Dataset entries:

○ ○ ○ ○

(** C6. A caller who is not the author of a post or comment gets 403
    Forbidden from [update_post], [soft_delete_post], [update_comment] and
    [soft_delete_comment], and the store, hence the post or comment, is
    left as it was. *)
Theorem non_author_forbidden env db user_id :
  (∀ p post_in, Post.user_id p ≠ user_id →
     update_post env p post_in user_id db
     = (Raise (HTTPException 403 "Not authorized to update this post"), db) ∧
     soft_delete_post env p user_id db
     = (Raise (HTTPException 403 "Not authorized to delete this post"), db)) ∧
  (∀ c comment_in, Comment.user_id c ≠ user_id →
     update_comment env c comment_in user_id db
     = (Raise (HTTPException 403 "Not authorized to update this comment"), db) ∧
     soft_delete_comment env c user_id db
     = (Raise (HTTPException 403 "Not authorized to delete this comment"), db)).
Proof.
  split.
  - intros p post_in Hne.
    unfold update_post, soft_delete_post.
    rewrite !bool_decide_eq_true_2 by done. done.
  - intros c comment_in Hne.
    unfold update_comment, soft_delete_comment.
    rewrite !bool_decide_eq_true_2 by done. done.
Qed.

Lemma non_author_forbidden_witness :
  (update_post (Sample.env 7 "") Sample.post
     (mkPostUpdate (Some (Some "Mine now")) None) "B" Sample.db_posts
   = (Raise (HTTPException 403 "Not authorized to update this post"),
      Sample.db_posts) ∧
   soft_delete_post (Sample.env 7 "") Sample.post "B" Sample.db_posts
   = (Raise (HTTPException 403 "Not authorized to delete this post"),
      Sample.db_posts)) ∧
  (update_comment (Sample.env 7 "") Sample.comment
     (mkCommentUpdate (Some (Some "Edited"))) "B" Sample.db_posts
   = (Raise (HTTPException 403 "Not authorized to update this comment"),
      Sample.db_posts) ∧
   soft_delete_comment (Sample.env 7 "") Sample.comment "B" Sample.db_posts
   = (Raise (HTTPException 403 "Not authorized to delete this comment"),
      Sample.db_posts)).
Proof.
  destruct (non_author_forbidden (Sample.env 7 "") Sample.db_posts "B")
    as [Hp Hc].
  split.
  - apply Hp. discriminate.
  - apply Hc. discriminate.
Defined.

(** ** Soft delete and restore *)

(** C7. Deleting an entity that is already deleted and restoring one that
    is active change nothing and raise nothing: for cities and flights
    whoever calls, and for posts and comments, where delete and restore
    are gated to the owner, when the owner calls ([restore_post] on an
    active post: whoever calls). [restore_flight] and [restore_post]
    answer [None] for an active row. *)
Theorem delete_restore_noop env db :
  (∀ c t, City.deleted_at c = Some t → delete_city env c db = (Return c, db)) ∧
  (∀ c, cities db !! City.id c = Some c → City.deleted_at c = None →
     restore_city env (City.id c) db = (Return (Some c), db)) ∧
  (∀ f t, Flight.deleted_at f = Some t →
     soft_delete_flight env f db = (Return f, db)) ∧
  (∀ f, flights db !! Flight.id f = Some f → Flight.deleted_at f = None →
     restore_flight env (Flight.id f) db = (Return None, db)) ∧
  (∀ p t, Post.deleted_at p = Some t →
     soft_delete_post env p (Post.user_id p) db = (Return p, db)) ∧
  (∀ p user_id, posts db !! Post.id p = Some p → Post.deleted_at p = None →
     restore_post env (Post.id p) user_id db = (Return None, db)) ∧
  (∀ c t, Comment.deleted_at c = Some t →
     soft_delete_comment env c (Comment.user_id c) db = (Return c, db)) ∧
  (∀ c, Comment.deleted_at c = None →
     restore_comment env c (Comment.user_id c) db = (Return c, db)).
Proof.
  repeat split.
  - intros c t Hd. unfold delete_city. by rewrite Hd.
  - intros c Hc Hd. unfold restore_city. unfold_handler. by rewrite Hc, Hd.
  - intros f t Hd. unfold soft_delete_flight. by rewrite Hd.
  - intros f Hf Hd. unfold restore_flight. unfold_handler. by rewrite Hf, Hd.
  - intros p t Hd. unfold soft_delete_post.
    rewrite bool_decide_eq_false_2 by (intros Hne; by apply Hne).
    by rewrite Hd.
  - intros p u Hp Hd. unfold restore_post. unfold_handler. by rewrite Hp, Hd.
  - intros c t Hd. unfold soft_delete_comment.
    rewrite bool_decide_eq_false_2 by (intros Hne; by apply Hne).
    by rewrite Hd.
  - intros c Hd. unfold restore_comment.
    rewrite bool_decide_eq_false_2 by (intros Hne; by apply Hne).
    by rewrite Hd.
Qed.

Lemma delete_restore_noop_witness :
  soft_delete_post (Sample.env 9 "") Sample.post_deleted "A"
    Sample.db_posts_deleted
  = (Return Sample.post_deleted, Sample.db_posts_deleted) ∧
  restore_post (Sample.env 9 "") "p1" "B" Sample.db_posts
  = (Return None, Sample.db_posts) ∧
  restore_city (Sample.env 9 "") "c1" Sample.db_posts
  = (Return (Some Sample.paris), Sample.db_posts) ∧
  restore_comment (Sample.env 9 "") Sample.comment "A" Sample.db_posts
  = (Return Sample.comment, Sample.db_posts).
Proof.
  destruct (delete_restore_noop (Sample.env 9 "") Sample.db_posts)
    as (_ & Hrc & _ & _ & _ & Hrp & _ & Hrk).
  destruct (delete_restore_noop (Sample.env 9 "") Sample.db_posts_deleted)
    as (_ & _ & _ & _ & Hdp & _).
  split; [|split; [|split]].
  - apply (Hdp Sample.post_deleted 5). reflexivity.
  - apply (Hrp Sample.post "B"); reflexivity.
  - apply (Hrc Sample.paris); reflexivity.
  - apply (Hrk Sample.comment). reflexivity.
Defined.

(** C8. Deleting an active city, flight or post and then restoring it (the
    post: by its author) succeeds and yields the entity with every column
    other than the timestamps as before the deletion, active again. A
    comment does not come back: once its author has deleted it through
    the route, the restore route looks it up among the active comments
    and answers 404, and the comment stays deleted. *)
Theorem delete_then_restore_round_trip env1 env2 db :
  (∀ c, City.deleted_at c = None →
     ∃ c' db', delete_then_restore_city env1 env2 c db = (Return (Some c'), db') ∧
       cities db' !! City.id c = Some c' ∧
       City.same_fields c c' ∧ City.deleted_at c' = None) ∧
  (∀ f, Flight.deleted_at f = None →
     ∃ f' db', delete_then_restore_flight env1 env2 f db = (Return (Some f'), db') ∧
       flights db' !! Flight.id f = Some f' ∧
       Flight.same_fields f f' ∧ Flight.deleted_at f' = None) ∧
  (∀ p, Post.deleted_at p = None →
     ∃ p' db',
       delete_then_restore_post env1 env2 p (Post.user_id p) db
       = (Return (Some p'), db') ∧
       posts db' !! Post.id p = Some p' ∧
       Post.same_fields p p' ∧ Post.deleted_at p' = None) ∧
  (∀ k author,
     comments db !! Comment.id k = Some k → Comment.deleted_at k = None →
     User.id author = Comment.user_id k →
     ∃ k' db',
       PostRoutes.delete_comment env1 (Comment.post_id k) (Comment.id k) author db
       = (Return "Comment successfully deleted", db') ∧
       comments db' !! Comment.id k = Some k' ∧
       Comment.same_fields k k' ∧
       Comment.deleted_at k' = Some (utcnow env1) ∧
       PostRoutes.restore_comment env2 (Comment.post_id k) (Comment.id k) author db'
       = (Raise (HTTPException 404 "Comment not found"), db')).
Proof.
  repeat split.
  - intros c Hd.
    unfold delete_then_restore_city, delete_city, restore_city, save_city.
    unfold_handler. rewrite Hd. cbn.
    rewrite lookup_insert_eq. cbn.
    eexists _, _. split; [reflexivity|]. cbn.
    rewrite lookup_insert_eq. repeat split.
  - intros f Hd.
    unfold delete_then_restore_flight, soft_delete_flight, restore_flight,
      save_flight.
    unfold_handler. rewrite Hd. cbn.
    rewrite lookup_insert_eq. cbn.
    eexists _, _. split; [reflexivity|]. cbn.
    rewrite lookup_insert_eq. repeat split.
  - intros p Hd.
    unfold delete_then_restore_post, soft_delete_post, restore_post, save_post.
    unfold_handler.
    rewrite bool_decide_eq_false_2 by (intros Hne; by apply Hne).
    rewrite Hd. cbn.
    rewrite lookup_insert_eq. cbn.
    rewrite bool_decide_eq_false_2 by (intros Hne; by apply Hne).
    eexists _, _. split; [reflexivity|]. cbn.
    rewrite lookup_insert_eq. repeat split.
  - intros k author Hk Hd Hauthor.
    unfold PostRoutes.delete_comment, PostRoutes.restore_comment,
      PostRoutes.comment_of_post, get_comment_by_id, soft_delete_comment,
      save_comment.
    unfold_handler. rewrite Hk, Hd.
    rewrite bool_decide_eq_false_2 by (intros Hne; by apply Hne).
    cbn. rewrite Hauthor.
    rewrite bool_decide_eq_false_2 by (intros Hne; by apply Hne).
    rewrite Hd. cbn.
    eexists _, _. split; [reflexivity|]. cbn.
    rewrite lookup_insert_eq. cbn. repeat split.
Qed.

Lemma delete_then_restore_round_trip_witness :
  (∃ c' db',
     delete_then_restore_city (Sample.env 5 "") (Sample.env 8 "") Sample.paris
       Sample.db_posts = (Return (Some c'), db') ∧
     cities db' !! "c1" = Some c' ∧
     City.same_fields Sample.paris c' ∧ City.deleted_at c' = None) ∧
  (∃ p' db',
     delete_then_restore_post (Sample.env 5 "") (Sample.env 8 "") Sample.post
       "A" Sample.db_posts = (Return (Some p'), db') ∧
     posts db' !! "p1" = Some p' ∧
     Post.same_fields Sample.post p' ∧ Post.deleted_at p' = None) ∧
  (∃ k' db',
     PostRoutes.delete_comment (Sample.env 5 "") "p1" "k1" (Sample.user "A")
       Sample.db_posts = (Return "Comment successfully deleted", db') ∧
     comments db' !! "k1" = Some k' ∧
     Comment.same_fields Sample.comment k' ∧
     Comment.deleted_at k' = Some 5 ∧
     PostRoutes.restore_comment (Sample.env 8 "") "p1" "k1" (Sample.user "A") db'
     = (Raise (HTTPException 404 "Comment not found"), db')).
Proof.
  destruct (delete_then_restore_round_trip
              (Sample.env 5 "") (Sample.env 8 "") Sample.db_posts)
    as (Hc & _ & Hp & Hk).
  split; [|split].
  - apply (Hc Sample.paris). reflexivity.
  - apply (Hp Sample.post). reflexivity.
  - apply (Hk Sample.comment (Sample.user "A")); reflexivity.
Defined.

○ ○ ○ ○

▶ To do
Show the lines in the entries above that include the string "successfully".

▶ Solution to the problem
       = (Return "Comment successfully deleted", db') ∧
       Sample.db_posts = (Return "Comment successfully deleted", db') ∧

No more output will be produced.